President tells Congress:Give me money


President George W. Bush was at his disingenuous best yesterday, speaking before a supportive crowd at a Fairfax, Va., American Legion post, blaming Democrats and claiming for himself the ultimate right to set all policy — even those prerogatives given by the Founders to Congress.

The speech was full of a lot of spin — rosy pictures of progress in Iraq and all that. But what made the news — and it was the only news in the speech, really — was his direct attackon the Democratic leadership for, in his words, “substitut(ing) the judgment of politicians in Washington for the judgment of our commanders on the ground.”

The president, of course, was using the speech to push his agenda — a prolonged war that is stretching the military beyond its limits, while doing little to quell the smoldering civil war in Iraq.

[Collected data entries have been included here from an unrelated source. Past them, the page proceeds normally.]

(** C37. Every proper prefix of an encoded message is rejected: [fromByteArray]
    returns 0 and leaves the message marked [CMD_INVALID], without reading past the
    end of the buffer. *)
Theorem truncated_rejected le le' m m0 k :
  message_wf m → (k < length (encode le m))%nat →
  ∃ m', fromByteArray le' (take k (encode le m)) (Z.of_nat k) m0 = Ok (0, m')
        ∧ isValidCommand m' = false.
Proof.
  intros Hwf Hk. unfold fromByteArray. cbn [fromByteArray_fuel].
  change action_message_base_size with 45.
  destruct (Z.ltb_spec (Z.of_nat k) 45) as [Hlt|Hge]; [by eexists|].
  destruct (encode_cons le m) as [tl Htl].
  assert (mem_read 1 (take k (encode le m)) = Ok ([if le then 1 else 0], take (k - 1) tl)) as ->.
  { rewrite Htl. destruct k as [|k]; [lia|]. simpl. rewrite Nat.sub_0_r.
    by apply (mem_read_app 1 [_]). }
  cbn [mbind outcome_bind].
  assert ((load_unsigned le' [if le then 1 else 0] =? LEADING_CHAR) = false) as ->.
  { rewrite load_unsigned_byte; [by destruct le|]. destruct le; unfold byte; lia. }
  destruct (read_message_truncated le le' m m0 k Hwf) as (m' & -> & Hm'); [lia|done|].
  exists m'. unfold isValidCommand, action. by rewrite Hm'.
Qed.

(** C40. [toByteArray] checks the buffer against the fixed part and the payload only:
    into a buffer of [n] bytes that has room for these but not for the strings (or,
    for a time request, for the three further times) it writes past the end instead
    of returning -1. *)
Theorem toByteArray_overrun le m mem :
  message_wf m →
  action_message_base_size
    + (if is_time_request m then 0 else string_size (payload m)) ≤ Z.of_nat (length mem) →
  Z.of_nat (length mem) < serializedByteCount m →
  toByteArray le m (Some mem) (Z.of_nat (length mem)) = Fault.
Proof.
  intros Hwf Hlo Hhi. rewrite (serializedByteCount_length le), length_encode in Hhi by done.
  pose proof (wf_total _ Hwf) as Htot. pose proof (strings_size_nonneg (stringData m)).
  pose proof (string_size_nonneg (payload m)).
  unfold toByteArray. change action_message_base_size with 45 in *.
  rewrite payload_mask by done.
  set (ssize := if is_time_request m then 0 else string_size (payload m)) in *.
  assert (0 ≤ ssize ≤ string_size (payload m)) as Hss.
  { subst ssize. destruct (is_time_request m); lia. }
  rewrite (to_uint_id 32) by (unfold uint_range; lia).
  rewrite to_sint_id by (unfold sint_range; lia).
  rewrite (proj2 (Z.eqb_neq _ _)), (proj2 (Z.ltb_ge _ _)) by lia.
  cbn [orb]. apply mem_write_fault; [lia|]. intros mem1 Hm1.
  destruct (is_time_request m) eqn:Htr.
  - unfold mem_write. rewrite !length_app, !length_store by lia. cbn [length].
    by rewrite (proj2 (Z.ltb_lt _ _)) by lia.
  - apply mem_write_fault; [lia|]. intros mem2 Hm2.
    apply mem_write_fault; [lia|]. intros mem3 Hm3.
    apply write_strings_overrun; [lia..|].
    rewrite to_uint_id, to_sint_id by (unfold uint_range, sint_range; lia). lia.
Qed.

(** A 49-byte buffer announcing one string of 2^32 - 1 bytes. *)
Definition wrapping_buffer : list Z :=
  size_bytes true 0 ++ field_bytes true (newMessage cmd_pub) ++ [1; 255; 255; 255; 255].

(** The size of each string is an unsigned 32-bit number that [fromByteArray]
    adds to a signed total before comparing with the buffer: a size of 2^31 or more
    makes the total smaller, the check passes, and the string is read from beyond
    the end of the buffer. *)
Lemma fromByteArray_size_wrap m0 :
  fromByteArray true wrapping_buffer (Z.of_nat (length wrapping_buffer)) m0 = Fault.
Proof. vm_compute. reflexivity. Qed.

End properties.

(** ** Witnesses *)

Lemma sample_pub_wf : message_wf sample_pub.
Proof. split; vm_compute; try (split; congruence); repeat constructor; done. Defined.


Lemma packet_roundtrip_witness :
  (data ← packetize true sample_pub;
   fromByteArray true data (Z.of_nat (length data)) defaultMessage)
  = Ok (69, sample_pub).
Proof.
  exact (packet_roundtrip true true sample_pub defaultMessage sample_pub_wf eq_refl).
Defined.

Lemma truncated_rejected_witness :
  ∃ m', fromByteArray true (take 60 (encode true sample_pub)) 60 defaultMessage = Ok (0, m')
        ∧ isValidCommand m' = false.
Proof.
  apply (truncated_rejected true true sample_pub defaultMessage 60 sample_pub_wf).
  vm_compute. lia.
Defined.

Lemma toByteArray_overrun_witness :
  toByteArray true sample_pub (Some (replicate 48 0)) 48 = Fault.
Proof.
  apply (toByteArray_overrun true sample_pub (replicate 48 0) sample_pub_wf);
    vm_compute; congruence.
Defined.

The funding issue is a bit of a red herring, of course. The president could very well sign the Congressional bill, but that would require him to acknowledge that Congress is a co-equal branch of government and that the system of governance we live under is designed to encourage compromise.

Instead, we get this:

Now, the Democrats who pass these bills know that I’ll veto them, and they know that this veto will be sustained. Yet they continue to pursue the legislation. And as they do, the clock is ticking for our troops in the field.

The focus is on “Congress’s failure,” which he says will lead to reduced training, equipment shortages and the like — all things that the military has been living with thanks to Donald Rumsfeld (remember “you go to war with the army you have”?), Dick Cheney and our petulant president.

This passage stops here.